As far as the future of gaming and, quite likely, Eve Online, Pétursson says that, in addition to competitions, more consequential decisions are going to be important. Studios will need to find new and interesting ways to keep players engaged and away from leaving for the next hot new release.

“[I think it’s] more about collaboration and coordination of multiple people is the winning strategy,” he said.

“So, competitiveness, consequence, and cooperation. These are what we should be emphasizing. Optimizing for engagement, which has been the current plan, and it’s obviously very good for monetization and very good to increase screen time, but it doesn’t enrich meaning and doesn’t enrich people’s ability to communicate and coordinate and we should be optimizing for that.”

Pétursson then stood there for a minute with a smile followed by a slight sigh. He quickly shifted focus from the future to take one more moment to look back, and really soak in everything CCP Games has gone through over the last 20-plus years.

All the mistakes, lessons learned, growth, and times, both good and bad, Pétursson says that, if nothing else, Eve Online provided validation to a dream all those years ago.

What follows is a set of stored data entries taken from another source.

Lemma step_accepted_inv y l f :
  inv y -> lk_ph (y_links y l) = SAccept [] f ->
  inv (set_link l (with_phase (SRun f) (y_links y l)) y).
Proof.
  intros Hi Hph. pose proof (inv_link_base key limit y l Hi) as Hb.
  pose proof (inv_server_view key limit y l Hi) as Hv. unfold DeliveryInv.server_view in Hv. rewrite Hph in Hv.
  destruct Hv as (Hcur & Hup & Hst & Hdb & Huc & Hdc & Hrest & Hle).
  pose proof (v_seq _ (proj1 Hi)) as Hr. pose proof Hb as [[U1 U2 U3 U4] [D1 D2 D3 D4 D5] Hsq].
  assert (s_recvSeq (y_s y) = u_start (lk_up (y_links y l))) as Heq.
  { apply (f_equal zlen) in Hrest. change (zlen []) with 0 in Hrest.
    rewrite seg_zlen in Hrest by (rewrite ?sealed_log_zlen; lia). lia. }
  apply inv_link; try done.
  - apply live_next; [apply Hi|by rewrite Hph].
  - apply (v_resp _ (proj1 Hi)).
  - unfold DeliveryInv.server_view. cbn. rewrite Hdb, Hup, Heq, !seg_nil by lia.
    split_and!; try done; try lia. by right.
  - intros _. eapply client_view_same; [done|done| |apply (v_client _ (proj2 Hi))].
    intros i _. by destruct (decide (i = l)) as [->|].
Qed.
(** ** Accepting packets *)

(** The sealed packet at the server's position is accepted; [k] is what the
    step makes of the connection. *)
Lemma accept_inv y l p s' e qs' :
  inv y -> y_cur y = Some l -> y_ps y !! Z.to_nat (s_recvSeq (y_s y)) = Some p ->
  zlen (y_ps y) < 2 ^ 184 -> zlen (y_qs y) + 1 < 2 ^ 184 ->
  accept (sealed_at key ClientToServer (s_recvSeq (y_s y)) p) (y_s y) = (s', e) ->
  (qs' = [] \/ qs' = [MkPacket HeaderKeepAlive []]) ->
  zlen (s_sent s') = zlen (s_sent (y_s y)) + zlen qs' ->
  e = None /\
  forall k, resp_ok (s_known (y_s y)) k ->
    link_base (y_ps y) (y_qs y) k -> same_for_client (y_links y l) k ->
    server_view (Some l) (s_recvSeq (y_s y) + 1) (y_ps y) (y_qs y) l k ->
    inv (set_link l k (set_server s' (y_got y) (y_qs y ++ qs') y)).
Proof.
  intros [Hc Hcli] Hcur Hp Hps Hqs Ha Hq Hzl. pose proof (v_srv _ Hc) as Hok.
  pose proof (v_seq _ Hc) as Hr. pose proof Hok as (_ & Hrz & _ & Hsent).
  pose proof (lookup_lt_Some _ _ _ Hp) as Hlt.
  assert (s_recvSeq (y_s y) < zlen (y_ps y)) as Hrlt by (unfold zlen; lia).
  assert (zlen (y_got y ++ s_queue (y_s y)) + 1 < 2 ^ 184) as Hgot by (rewrite <- Hrz; lia).
  destruct (accept_sealed key _ _ _ p Hok Hgot Hqs) as (s1 & q1 & Ha' & Hok' & Hqueue & Hkn & _ & _ & Hq1).
  rewrite Hrz, Ha' in Ha. injection Ha as -> <-. split; [done|].
  assert (q1 = qs') as ->.
  { destruct Hok' as (_ & _ & _ & Hs'). rewrite Hs', Hsent, !sealed_log_zlen, zlen_app in Hzl.
    destruct Hq as [->| ->], Hq1 as [->| ->]; try done; cbv [zlen length] in Hzl; lia. }
  intros k Hk Hb Hsame Hv.
  assert (zlen (y_got y ++ s_queue (y_s y)) = s_recvSeq (y_s y)) as Hzg by done.
  assert (s_recvSeq s' = s_recvSeq (y_s y) + 1) as Hr'.
  { destruct Hok' as (_ & -> & _). rewrite zlen_app, <- Hrz. done. }
  assert (Forall (fun q => zlen (p_Payload q) <= maxPayload) qs') as Hfit.
  { destruct Hq1 as [->| ->]; repeat constructor. by vm_compute. }
  split; [|by apply cli_link; [eapply cli_server|]].
  pose proof (link_base_grow (y_ps y) (y_qs y) [] qs' _ Hb) as Hbg.
  assert (0 <= s_recvSeq (y_s y) + 1 <= zlen (y_ps y)) as Hr1 by lia.
  pose proof (server_view_grow _ _ _ _ [] qs' _ _ Hb Hr1 Hv) as Hvg.
  rewrite app_nil_r in Hbg, Hvg. destruct Hc. split; cbn; try done.
  - destruct v_in as (? & ? & Hh). split_and!; try done; try lia.
    + rewrite zlen_app. pose proof (zlen_nonneg qs'). lia.
    + by rewrite ztake_app_le by lia.
  - by rewrite Hqueue, app_assoc.
  - rewrite Hqueue, app_assoc, v_got, Hr'. unfold ztake.
    replace (Z.to_nat (s_recvSeq (y_s y) + 1)) with (S (Z.to_nat (s_recvSeq (y_s y)))) by lia.
    by rewrite (take_S_r _ _ _ Hp).
  - lia.
  - by apply Forall_app.
  - intros i Hi. rewrite Hcur in v_cur. rewrite decide_False by lia. auto.
  - by rewrite Hcur in *.
  - by rewrite Hkn.
  - intros i. rewrite Hkn. destruct (decide (i = l)); auto.
  - intros i. rewrite Hr', Hcur. destruct (decide (i = l)) as [->|Hil]; [done|].
    destruct (v_link i) as [Hbi Hvi].
    pose proof (link_base_grow (y_ps y) (y_qs y) [] qs' _ Hbi) as Hbi'.
    pose proof (server_view_grow _ _ _ _ [] qs' _ _ Hbi Hr Hvi) as Hvi'.
    rewrite app_nil_r in Hbi', Hvi'. split; [done|].
    eapply view_stale; [exact Hvi'|]. rewrite Hcur. congruence.
Qed.

(** The packet of the log at a position, as sealed. *)
Lemma up_log_lookup ps r b :
  0 <= r -> up_log ps !! Z.to_nat r = Some b ->
  exists p, ps !! Z.to_nat r = Some p /\ b = sealed_at key ClientToServer r p.
Proof.
  intros Hr. unfold sealed_log. rewrite sealed_from_lookup. destruct (ps !! Z.to_nat r) as [p|]; [|done].
  intros [= <-]. exists p. by rewrite Z2Nat.id by lia.
Qed.
(** The sender: in its select, taking the size, writing it, at the head of the
    input loop, about to signal [space] with a chunk in hand, writing it.  A
    write is about to call WritePacket, or in a call that passed its first
    checks. *)
Inductive sender_at :=
| SIdle
| SSize
| SSizeWrite (sz : Size)
| SSizeCall (sz : Size)
| SChunks
| SSpace (chunk : bytes)
| SChunkWrite (chunk : bytes)
| SChunkCall (chunk : bytes)
| SDone (err : option gerr).

Record term := MkTerm {
  t_ctx : option gerr;
  t_esc : escapeFilter;
  t_reads : list bytes;          (* what Read returned so far *)
  t_reader : reader_at;
  t_pending : pendingInput;
  t_size : latestSize;
  t_sender : sender_at;
  t_sent : list Packet;          (* what WritePacket accepted *)
  t_infos : list Size;           (* the sizes in it *)
  t_chunks : list bytes;         (* the input in it *)
  t_kept : bytes;                (* input the pending buffer accepted *)
  t_sizes : list Size;           (* every size set *)
  t_drops : nat                  (* pushes that dropped input *)
}.

Definition in_reader (esc : escapeFilter) (reads : list bytes) (r : reader_at) (p : pendingInput)
  (kept : bytes) (drops : nat) (t : term) : term :=
  MkTerm (t_ctx t) esc reads r p (t_size t) (t_sender t) (t_sent t) (t_infos t) (t_chunks t) kept
    (t_sizes t) drops.
Definition in_sender (p : pendingInput) (l : latestSize) (s : sender_at) (t : term) : term :=
  MkTerm (t_ctx t) (t_esc t) (t_reads t) (t_reader t) p l s (t_sent t) (t_infos t) (t_chunks t)
    (t_kept t) (t_sizes t) (t_drops t).
Definition sent (p : Packet) (infos : list Size) (chunks : list bytes) (s : sender_at) (t : term) : term :=
  MkTerm (t_ctx t) (t_esc t) (t_reads t) (t_reader t) (t_pending t) (t_size t) s (t_sent t ++ [p])
    (t_infos t ++ infos) (t_chunks t ++ chunks) (t_kept t) (t_sizes t) (t_drops t).

(** What [push] placed in one turn. *)
Definition placed (b : bytes) (p : pendingInput) : bytes :=
  ztake (Z.min (zlen b) (pi_max p - zlen (pi_buf p))) b.

Definition drops_more (at_ : push_at) : nat :=
  match at_ with PushDone (_ :: _) => 1 | _ => 0 end.

(** What the goroutines meet: what the terminal's Read may return now, which
    sizes Resizes may report, and the transport's WritePacket: the error of
    its first checks under a context, and the errors that may now end a call
    that passed them. *)
Record term_env := TermEnv {
  te_read : bytes -> option gerr -> Prop;
  te_resize : Size -> Prop;
  te_enter : option gerr -> Packet -> option gerr;
  te_fail : option gerr -> Packet -> gerr -> Prop
}.

(** Whatever is possible in one is possible in the other. *)
Record env_le (E F : term_env) : Prop := {
  le_read : forall data err, te_read E data err -> te_read F data err;
  le_resize : forall sz, te_resize E sz -> te_resize F sz;
  le_enter : te_enter E = te_enter F;
  le_fail : forall ctx p err, te_fail E ctx p err -> te_fail F ctx p err
}.

Section Steps.
Context `{ProtoMessage TerminalBuffer} `{ProtoMessage TerminalInfo}.
Variable E : term_env.

Inductive term_step : term -> term -> Prop :=
| ts_read t data err esc out detach :
    t_reader t = RRead -> te_read E data err -> zlen data <= term_readBufSize -> data <> [] ->
    escapeFilter_filter (t_esc t) [] data = (esc, out, detach) ->
    term_step t (in_reader esc (t_reads t ++ [data]) (RPush (PushLoop out) detach err) (t_pending t)
                   (t_kept t) (t_drops t) t)
| ts_read_none t err :
    t_reader t = RRead -> te_read E [] err ->
    term_step t (in_reader (t_esc t) (t_reads t)
                   (match err with None => RRead | Some e => RDone (read_error (t_ctx t) e) end)
                   (t_pending t) (t_kept t) (t_drops t) t)
| ts_push_turn t b detach err p at_ :
    t_reader t = RPush (PushLoop b) detach err -> push_turn b (t_pending t) = (p, at_) ->
    term_step t (in_reader (t_esc t) (t_reads t) (RPush at_ detach err) p
                   (t_kept t ++ placed b (t_pending t)) (t_drops t + drops_more at_) t)
| ts_push_signal t b detach err :
    t_reader t = RPush (PushSignal b) detach err ->
    term_step t (in_reader (t_esc t) (t_reads t) (RPush (PushLoop b) detach err)
                   (pending_ready true (t_pending t)) (t_kept t) (t_drops t) t)
| ts_push_room t b detach err p at_ :
    t_reader t = RPush (PushWait b) detach err -> pi_space (t_pending t) = true ->
    push_room b (t_pending t) = (p, at_) ->
    term_step t (in_reader (t_esc t) (t_reads t) (RPush at_ detach err) p (t_kept t) (t_drops t) t)
| ts_push_grace t b detach err p at_ :
    t_reader t = RPush (PushWait b) detach err -> push_grace b (t_pending t) = (p, at_) ->
    term_step t (in_reader (t_esc t) (t_reads t) (RPush at_ detach err) p (t_kept t)
                   (t_drops t + drops_more at_) t)
| ts_push_ctx t b detach err p at_ :
    t_reader t = RPush (PushWait b) detach err -> t_ctx t <> None -> push_ctx b (t_pending t) = (p, at_) ->
    term_step t (in_reader (t_esc t) (t_reads t) (RPush at_ detach err) p (t_kept t)
                   (t_drops t + drops_more at_) t)
| ts_pushed t d detach err :
    t_reader t = RPush (PushDone d) detach err ->
    term_step t (in_reader (t_esc t) (t_reads t)
                   (if (detach : bool) then RDone (Sentinel ErrDetached)
                    else match err with None => RRead | Some e => RDone (read_error (t_ctx t) e) end)
                   (t_pending t) (t_kept t) (t_drops t) t)
| ts_resize t sz :
    te_resize E sz ->
    term_step t (MkTerm (t_ctx t) (t_esc t) (t_reads t) (t_reader t) (t_pending t)
                   (latestSize_set sz (t_size t)) (t_sender t) (t_sent t) (t_infos t) (t_chunks t)
                   (t_kept t) (t_sizes t ++ [sz]) (t_drops t))
| ts_wake_ready t :
    t_sender t = SIdle -> pi_ready (t_pending t) = true ->
    term_step t (in_sender (pending_ready false (t_pending t)) (t_size t) SSize t)
| ts_wake_changed t :
    t_sender t = SIdle -> ls_changed (t_size t) = true ->
    term_step t (in_sender (t_pending t) (MkLatest (ls_sz (t_size t)) (ls_dirty (t_size t)) false) SSize t)
| ts_wake_ctx t :
    t_sender t = SIdle -> t_ctx t <> None ->
    term_step t (in_sender (t_pending t) (t_size t) (SDone None) t)
| ts_take_size t l o :
    t_sender t = SSize -> latestSize_take (t_size t) = (l, o) ->
    term_step t (in_sender (t_pending t) l (match o with Some sz => SSizeWrite sz | None => SChunks end) t)
| ts_size_call t sz b :
    t_sender t = SSizeWrite sz -> proto_Marshal (terminalInfo sz) = inl b ->
    te_enter E (t_ctx t) (MkPacket HeaderTerminalInfo b) = None ->
    term_step t (in_sender (t_pending t) (t_size t) (SSizeCall sz) t)
| ts_size_refused t sz e :
    t_sender t = SSizeWrite sz -> write (t_ctx t) (te_enter E (t_ctx t)) HeaderTerminalInfo (terminalInfo sz) = Some e ->
    term_step t (in_sender (t_pending t) (t_size t) (SDone (Some e)) t)
| ts_size_sent t sz b :
    t_sender t = SSizeCall sz -> proto_Marshal (terminalInfo sz) = inl b ->
    term_step t (sent (MkPacket HeaderTerminalInfo b) [sz] [] SChunks t)
| ts_size_failed t sz b err e :
    t_sender t = SSizeCall sz -> proto_Marshal (terminalInfo sz) = inl b ->
    te_fail E (t_ctx t) (MkPacket HeaderTerminalInfo b) err ->
    write (t_ctx t) (fun _ => Some err) HeaderTerminalInfo (terminalInfo sz) = Some e ->
    term_step t (in_sender (t_pending t) (t_size t) (SDone (Some e)) t)
| ts_take t p chunk :
    t_sender t = SChunks -> take MaxInputPacket (t_pending t) = (p, chunk) ->
    term_step t (in_sender p (t_size t) (match chunk with [] => SIdle | _ => SSpace chunk end) t)
| ts_space t chunk :
    t_sender t = SSpace chunk ->
    term_step t (in_sender (pending_space true (t_pending t)) (t_size t) (SChunkWrite chunk) t)
| ts_chunk_call t chunk b :
    t_sender t = SChunkWrite chunk -> proto_Marshal (SetBuffer chunk TerminalBuffer_zero) = inl b ->
    te_enter E (t_ctx t) (MkPacket HeaderTerminalBuffer b) = None ->
    term_step t (in_sender (t_pending t) (t_size t) (SChunkCall chunk) t)
| ts_chunk_refused t chunk e :
    t_sender t = SChunkWrite chunk ->
    write (t_ctx t) (te_enter E (t_ctx t)) HeaderTerminalBuffer (SetBuffer chunk TerminalBuffer_zero) = Some e ->
    term_step t (in_sender (t_pending t) (t_size t) (SDone (Some e)) t)
| ts_chunk_sent t chunk b :
    t_sender t = SChunkCall chunk -> proto_Marshal (SetBuffer chunk TerminalBuffer_zero) = inl b ->
    term_step t (sent (MkPacket HeaderTerminalBuffer b) [] [chunk] SChunks t)
| ts_chunk_failed t chunk b err e :
    t_sender t = SChunkCall chunk -> proto_Marshal (SetBuffer chunk TerminalBuffer_zero) = inl b ->
    te_fail E (t_ctx t) (MkPacket HeaderTerminalBuffer b) err ->
    write (t_ctx t) (fun _ => Some err) HeaderTerminalBuffer (SetBuffer chunk TerminalBuffer_zero) = Some e ->
    term_step t (in_sender (t_pending t) (t_size t) (SDone (Some e)) t)
| ts_cancel t cause :
    t_ctx t = None ->
    term_step t (MkTerm (Some cause) (t_esc t) (t_reads t) (t_reader t) (t_pending t) (t_size t)
                   (t_sender t) (t_sent t) (t_infos t) (t_chunks t) (t_kept t) (t_sizes t) (t_drops t)).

“It feels validating that we weren’t wrong all along,” he said while looking around the office. “It wasn’t a waste of time and a net negative, and I think now I can say, with confidence, that Eve Online is a net positive in the world It is worthwhile doing because 22 million people have participated and, for the most part, come away with an experience where they felt like they got friends or grew as a person.”